How to “Become” a Morning Person When You’re Just Not

An actual picture of me.

Let me be clear here: I am not a morning person and wasn’t ever in the past, even as a kid. I’ve tried everything to capture the zeal of my early-bird husband. He bustles about, chirping merrily like some very low-pitched bird while he makes me coffee. I, on the other hand, basically look like murder if anyone rouses me before 8 in the morning.

What have I tried, you may ask? Morning coffee, and no caffeine after 12 p.m. Special alarms. Forgoing technology at night. Light-blocking filters on my phone. Refusing to nap. Exercising in the morning. Opening the blinds to let light in. In each case my body not only resisted me but actually became more of a late sleeper, just for spite.

But here’s the thing (I imagine all the sleep-inners readying their spears). Most of the time you need to be a morning person. Hilariously, one of the reasons I decided to freelance full-time was the perk of leisurely mornings in athleisure (pjs). But then I got a writing and editing gig that was the opportunity I’d always wanted. The price of that gig? A 4:30 wakeup, and not the p.m. one.

I shouldn’t have been surprised. Everyone else in my life (save my mother-in-law, bless) gets up earlier than I do. By the time I arise, the day’s half over. I don’t believe that “the universe” is telling me anything—see also the relevant Amy Schumer/Bill Nye sketch—but I do believe that sometimes there are things that you’re “meant” to do. Even if it just means that a life change simplifies, fits better, and feels like the missing piece.

I was quite hopeful early on. Issa Rae, one of my heroes, said on Twitter,“I didn’t become a morning person until I started doing what I loved.” I’m doing what I love! I thought. In my mind, I’d wake up refreshed every morning and prance to my laptop like Snow White in a pink bathrobe.

I am here to tell you that this was misguided.
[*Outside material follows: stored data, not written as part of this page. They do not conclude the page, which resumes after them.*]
(* ===== verification/SeedModes.v ===== *)
(** * The packaged seed catalogue

    The tree [yaml.safe_load] returns for [seeds/seed_modes.yaml]: fifty failure
    modes in priority order, each with its rules and its prior.  Non-ASCII text is
    written in UTF-8 and decoded. *)

From S2P Require Import Prelude PyFloat PyStr PyJson UrlCodec.

#[local] Open Scope string_scope.

Definition text (s : string) : json := JStr (utf8_decode (u s)).
Definition texts (l : list string) : json := JList (text <$> l).

(** [{label: ..., confidence: ...}]. *)
Definition prior_of (label : string) (confidence : pyfloat) : json :=
  JObj [("label", text label); ("confidence", JFloat confidence)].

(** One entry, its fields in the order of the file. *)
Definition entry (key title : string) (rules : list (string * list string)) (label : string) (confidence : pyfloat)
    (rationale : string) : json :=
  JObj [("mode_key", text key); ("title", text title); ("rules", JObj ((fun r => (r.1, texts r.2)) <$> rules));
        ("prior", prior_of label confidence); ("rationale", text rationale)].

Definition seed_modes : json :=
  JObj [("version", JInt 1); ("modes", JList [
    entry "oom_java" "Out of memory (JVM/Python)"
      [("exc_re", ["java\.lang\.OutOfMemoryError"; "^MemoryError$"]); ("kw", ["outofmemoryerror"; "gc overhead limit"])]
      "si" (dec 8 10) "Heap exhaustion is an environment/resource issue, rarely the test's logic.";
    entry "oom_killed_container" "Container OOM-killed (exit 137)"
      [("msg_re", ["exit code 137"; "OOMKilled"; "Killed\s+process"]); ("kw", ["oom-killed"; "exit status 137"])]
      "si" (dec 85 100) "cgroup kill = infrastructure sizing, not test or product logic.";
    entry "stack_overflow" "Stack overflow"
      [("exc_re", ["java\.lang\.StackOverflowError"; "^RecursionError$"])]
      "pb" (dec 5 10) "Usually runaway recursion in product code; sometimes test fixtures.";
    entry "disk_full" "Disk full / no space left"
      [("msg_re", ["[Nn]o space left on device"; "DiskFull"]); ("kw", ["disk quota exceeded"])]
      "si" (dec 9 10) "Storage exhaustion on the runner is purely environmental.";
    entry "too_many_open_files" "Too many open files"
      [("msg_re", ["[Tt]oo many open files"]); ("kw", ["emfile"])]
      "si" (dec 75 100) "ulimit/leak on the agent; environment-dominated.";
    entry "conn_refused" "Connection refused"
      [("exc_re", ["ConnectException"; "ConnectionRefusedError"]); ("msg_re", ["[Cc]onnection refused"])]
      "si" (dec 75 100) "Target service down/unreachable — infra or deployment issue.";
    entry "conn_reset" "Connection reset / broken pipe"
      [("msg_re", ["[Cc]onnection reset by peer"; "[Bb]roken pipe"; "ECONNRESET"])]
      "si" (dec 7 10) "Transient network/service instability.";
    entry "conn_timeout" "Connection/read timeout"
      [("exc_re", ["SocketTimeoutException"; "ReadTimeout(Error)?$"; "ConnectTimeout"]); ("msg_re", ["[Tt]imed? ?out (waiting for )?connection"; "read timed out"])]
      "si" (dec 65 100) "Network/service latency; occasionally an undersized test timeout (ab).";
    entry "dns_resolution" "DNS resolution failure"
      [("exc_re", ["UnknownHostException"; "gaierror"]); ("msg_re", ["[Nn]ame or service not known"; "getaddrinfo failed"; "NXDOMAIN"])]
      "si" (dec 85 100) "Name resolution is environment config, never test logic.";
    entry "tls_cert" "TLS/certificate error"
      [("exc_re", ["SSLHandshakeException"; "SSLError"; "CertificateException"]); ("msg_re", ["certificate verify failed"; "PKIX path building failed"; "self[- ]signed certificate"])]
      "si" (dec 8 10) "Cert/truststore problems are environment configuration.";
    entry "port_in_use" "Port already in use"
      [("exc_re", ["BindException"]); ("msg_re", ["[Aa]ddress already in use"; "EADDRINUSE"])]
      "si" (dec 8 10) "Runner port collision — parallelism/environment issue.";
    entry "proxy_gateway" "Proxy / gateway error"
      [("msg_re", ["502 Bad Gateway"; "504 Gateway Time-?out"; "ProxyError"])]
      "si" (dec 75 100) "Intermediary failure between test and system under test.";
    entry "http_5xx" "HTTP 5xx server error"
      [("msg_re", ["\b(HTTP|status( code)?)[ :=]*5\d\d\b"; "Internal Server Error"; "Service Unavailable"])]
      "si" (dec 6 10) "Server-side failure; could be product bug, but bursts are usually systemic.";
    entry "http_401_403" "HTTP 401/403 auth failure"
      [("msg_re", ["\b(HTTP|status( code)?)[ :=]*40[13]\b"; "Unauthorized"; "Forbidden"])]
      "ab" (dec 55 100) "Expired test credentials/tokens are the common cause.";
    entry "http_404" "HTTP 404 not found"
      [("msg_re", ["\b(HTTP|status( code)?)[ :=]*404\b"; "Not Found"])]
      "ab" (dec 45 100) "Often stale endpoint/fixture in the test; sometimes a real routing bug.";
    entry "http_429" "HTTP 429 rate limit / quota"
      [("msg_re", ["\b429\b"; "[Rr]ate limit"; "quota exceeded"; "Too Many Requests"])]
      "si" (dec 75 100) "Throttling by shared services — environmental capacity.";
    entry "db_pool_exhausted" "DB connection pool exhausted"
      [("msg_re", ["[Cc]onnection pool.*(exhaust|timeout)"; "HikariPool.*timed? ?out"; "too many clients already"; "QueuePool limit"])]
      "si" (dec 75 100) "Pool sizing/leaks under load — systemic.";
    entry "db_deadlock" "Deadlock / lock timeout"
      [("msg_re", ["[Dd]eadlock (found|detected)"; "LockAcquisitionException"; "lock wait timeout exceeded"; "could not obtain lock"])]
      "pb" (dec 5 10) "Concurrency bugs in product code, sometimes test data collisions.";
    entry "db_conn_failed" "Database connection failure"
      [("exc_re", ["SQLTransientConnectionException"; "OperationalError"]); ("msg_re", ["(database|db).*(connection (refused|failed))"; "FATAL:\s+(the )?database"; "password authentication failed"])]
      "si" (dec 75 100) "DB unreachable/misconfigured — environment.";
    entry "db_migration_failed" "Schema migration failed"
      [("msg_re", ["[Ff]lyway.*(failed|error)"; "liquibase.*(failed|error)"; "alembic.*(error|failed)"; "migration.*failed"])]
      "si" (dec 7 10) "Migration/environment drift blocks the whole run.";
    entry "kafka_rabbit" "Kafka/RabbitMQ connectivity"
      [("msg_re", ["kafka.*(timeout|not available|disconnect)"; "TimeoutException.*kafka"; "(rabbitmq|amqp).*(refused|unreachable|timeout)"]); ("kw", ["broker not available"; "leader not available"])]
      "si" (dec 75 100) "Message broker availability is infrastructural.";
    entry "redis_conn" "Redis connectivity"
      [("exc_re", ["JedisConnectionException"; "RedisConnectionError"]); ("msg_re", ["redis.*(refused|timeout|unreachable)"; "MISCONF Redis"])]
      "si" (dec 75 100) "Cache layer availability — infra.";
    entry "wd_stale_element" "StaleElementReferenceException"
      [("exc_re", ["StaleElementReferenceException"])]
      "ab" (dec 8 10) "Classic race between DOM refresh and test — test synchronization bug.";
    entry "wd_no_such_element" "NoSuchElementException (locator)"
      [("exc_re", ["NoSuchElementException"]); ("msg_re", ["[Uu]nable to (locate|find) element"])]
      "ab" (dec 65 100) "Broken/changed locator most often; occasionally a real missing UI element.";
    entry "wd_not_interactable" "ElementNotInteractable / ClickIntercepted"
      [("exc_re", ["ElementNotInteractableException"; "ElementClickInterceptedException"]); ("msg_re", ["element not interactable"; "Other element would receive the click"])]
      "ab" (dec 7 10) "Timing/overlay handling in the test.";
    entry "wd_wait_timeout" "Explicit wait timeout"
      [("exc_re", ["org\.openqa\.selenium\.TimeoutException"; "selenium\.common\.exceptions\.TimeoutException"]); ("msg_re", ["[Ee]xpected condition failed.*wait"; "Waited \d+ seconds for"])]
      "ab" (dec 6 10) "Waits/synchronization tuned wrong; sometimes genuine slowness (si).";
    entry "wd_session" "WebDriver session error"
      [("exc_re", ["WebDriverException"; "SessionNotCreatedException"; "NoSuchSessionException"]); ("msg_re", ["invalid session id"; "session deleted because of page crash"; "chrome not reachable"])]
      "si" (dec 7 10) "Browser/driver infrastructure crashed, not the test's assertions.";
    entry "wd_driver_mismatch" "ChromeDriver/browser version mismatch"
      [("msg_re", ["[Tt]his version of ChromeDriver only supports"; "session not created.*version"; "unsupported browser version"])]
      "si" (dec 85 100) "Grid/agent image out of date — environment.";
    entry "browser_console" "Browser console errors assertion"
      [("msg_re", ["console error(s)? (found|detected)"; "severe.*console"; "js console.*error"])]
      "pb" (dec 5 10) "Tests asserting a clean console usually surface real front-end errors.";
    entry "assertion_java" "JUnit/TestNG assertion failure"
      [("exc_re", ["java\.lang\.AssertionError"; "org\.junit\.ComparisonFailure"; "AssertionFailedError"]); ("msg_re", ["expected:.*but was"])]
      "pb" (dec 4 10) "Functional mismatch — pb-leaning, but stale expectations are common; low confidence.";
    entry "assertion_pytest" "pytest assertion failure"
      [("exc_re", ["^AssertionError$"]); ("msg_re", ["^assert\b"; "AssertionError:"])]
      "pb" (dec 4 10) "As above, for Python.";
    entry "assertion_js" "chai/jest expect failure"
      [("msg_re", ["expect\(.*\)\.to"; "expect\(received\)"; "AssertionError \[ERR_ASSERTION\]"; "jest.*expect"]); ("kw", ["expected value to be"])]
      "pb" (dec 4 10) "As above, for JS.";
    entry "snapshot_mismatch" "Snapshot/visual mismatch"
      [("msg_re", ["[Ss]napshot.*(mismatch|does not match|obsolete)"; "toMatchSnapshot"; "screenshot comparison failed"; "pixel difference"])]
      "ab" (dec 5 10) "Snapshots drift with intended UI changes as often as with real bugs.";
    entry "soft_assert_bundle" "Multiple soft-assert failures"
      [("msg_re", ["[Ss]oft ?assert"; "The following asserts failed"])]
      "pb" (dec 4 10) "Aggregated functional mismatches.";
    entry "npe_undefined" "NullPointerException / undefined access"
      [("exc_re", ["java\.lang\.NullPointerException"]); ("msg_re", ["TypeError: Cannot read propert(y|ies) of (undefined|null)"; "'NoneType' object (has no attribute|is not)"])]
      "pb" (dec 55 100) "Null-safety bugs are usually product-side, sometimes fixture gaps.";
    entry "illegal_state" "IllegalState/IllegalArgument"
      [("exc_re", ["java\.lang\.IllegalStateException"; "java\.lang\.IllegalArgumentException"; "^ValueError$"])]
      "pb" (dec 45 100) "Contract violations lean product, but tests pass bad args too.";
    entry "index_key_error" "IndexOutOfBounds / KeyError"
      [("exc_re", ["IndexOutOfBoundsException"; "ArrayIndexOutOfBoundsException"; "^KeyError$"; "^IndexError$"])]
      "pb" (dec 5 10) "Boundary bugs; test-data shape mismatches also occur.";
    entry "class_not_found" "ClassNotFound / NoClassDefFound / ImportError"
      [("exc_re", ["ClassNotFoundException"; "NoClassDefFoundError"; "ModuleNotFoundError"; "^ImportError$"])]
      "ab" (dec 6 10) "Classpath/packaging of the test run — automation/config, not product logic.";
    entry "file_not_found" "File not found"
      [("exc_re", ["FileNotFoundException"; "FileNotFoundError"]); ("msg_re", ["No such file or directory"])]
      "ab" (dec 55 100) "Missing fixtures/paths in the test environment.";
    entry "permission_denied" "Permission denied (fs/os)"
      [("exc_re", ["AccessDeniedException"; "PermissionError"]); ("msg_re", ["[Pp]ermission denied"; "EACCES"])]
      "si" (dec 7 10) "Filesystem/user permissions on the agent.";
    entry "encoding_error" "Encoding/serialization error"
      [("exc_re", ["UnicodeDecodeError"; "JsonParseException"; "JsonMappingException"; "JSONDecodeError"; "SerializationException"])]
      "pb" (dec 45 100) "Contract/format drift between components; sometimes bad test data.";
    entry "compile_error" "Compilation/build error"
      [("msg_re", ["COMPILATION ERROR"; "cannot find symbol"; "SyntaxError:"; "error TS\d+"; "BUILD FAILED"])]
      "ab" (dec 75 100) "The test code/build is broken before any product behavior is exercised.";
    entry "dependency_resolution" "Dependency resolution failure (maven/npm/pip)"
      [("msg_re", ["Could not resolve dependencies"; "Could not transfer artifact"; "npm ERR!.*(404|ETIMEDOUT|ERESOLVE)"; "No matching distribution found"; "ResolutionImpossible"])]
      "si" (dec 7 10) "Registry/proxy availability or lockfile drift — environmental.";
    entry "docker_testcontainers" "Docker/testcontainers failure"
      [("exc_re", ["ContainerLaunchException"]); ("msg_re", ["Could not find a valid Docker environment"; "(pull access denied|manifest unknown|toomanyrequests)"; "error during connect: .*docker"])]
      "si" (dec 8 10) "Container runtime/registry issues on the agent.";
    entry "ci_agent_lost" "CI agent lost / job cancelled"
      [("msg_re", ["(agent|node|runner).*(disconnect|went offline|lost)"; "job was cancell?ed"; "received SIGTERM"; "The operation was canceled"])]
      "si" (dec 85 100) "Executor infrastructure died mid-run.";
    entry "env_config_missing" "Missing env var / configuration"
      [("msg_re", ["environment variable.*(not set|missing|is required)"; "Missing required (property|configuration)"; "Could not resolve placeholder"]); ("kw", ["config not found"])]
      "ab" (dec 6 10) "Run configuration gap in the automation setup.";
    entry "generic_timeout" "Generic test timeout"
      [("msg_re", ["[Tt]est timed out after"; "TimeoutError(?!.*selenium)"; "exceeded timeout of \d+"; "DeadlineExceeded"])]
      "ab" (dec 5 10) "Timeout budget vs genuine slowness — ambiguous, mild ab lean.";
    entry "flaky_retry_passed" "Flaky: failed then passed on retry"
      [("msg_re", ["(passed|succeeded) (on|after) retry"; "Flaky ?[Tt]est"; "retr(y|ies).*succe"])]
      "nd" (dec 7 10) "Retry-passed is the canonical no-defect signal.";
    entry "concurrent_mod" "ConcurrentModification / race"
      [("exc_re", ["ConcurrentModificationException"; "RaceConditionError"]); ("msg_re", ["optimistic lock(ing)? (failed|exception)"])]
      "pb" (dec 55 100) "Concurrency defects in product code.";
    entry "auth_token_expired" "Auth token/session expired"
      [("msg_re", ["token (is )?expired"; "JWT expired"; "session (has )?expired"; "invalid_grant"])]
      "ab" (dec 6 10) "Test credentials lifecycle — automation maintenance."])].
After a brief optimistic period during which I flew out of bed like I was late for a morning flight, I descended into the depths of grogginess. My husband would come down, observe me in bed on my phone, and ask me if I was ever getting up. “I’m technically conscious!” I would shout from under the covers.

Then, in my paranoia over potentially missing deadlines, I started waking up before my alarm. Sometimes hours before. It was not refreshing, and I need my mental cognition to write. After I lived out my worst fear (accidentally writing “they’re” instead of “there”), I realized I needed to redouble my efforts at this whole up-early thing.

Now, I’ve cracked it. Here is my secret to becoming a morning person: recognizing I’m not a morning person.

I have simply accepted with as much grace as possible that my crabby ass will always be crabby. Instead, I create workarounds: annoying joyful Christmas music on my alarms (yes, alarms, more than one, even though I try to get up right away), an entirely shifted sleep schedule so that I’m getting up at 7 a.m. at the very latest, and forced ritual. I eat at the same time, brush my teeth at the same time, and get into bed around 9 p.m. after punching my timecard as an official old person.

It’s easy — you can do it too! I am now running solely on the power of my dreams and my hatred of getting up before the sun. It’s going better than it has been. Real talk: I’ll never enjoy it. But I love what I do, so it’s worth it (chugs fourth cup of coffee).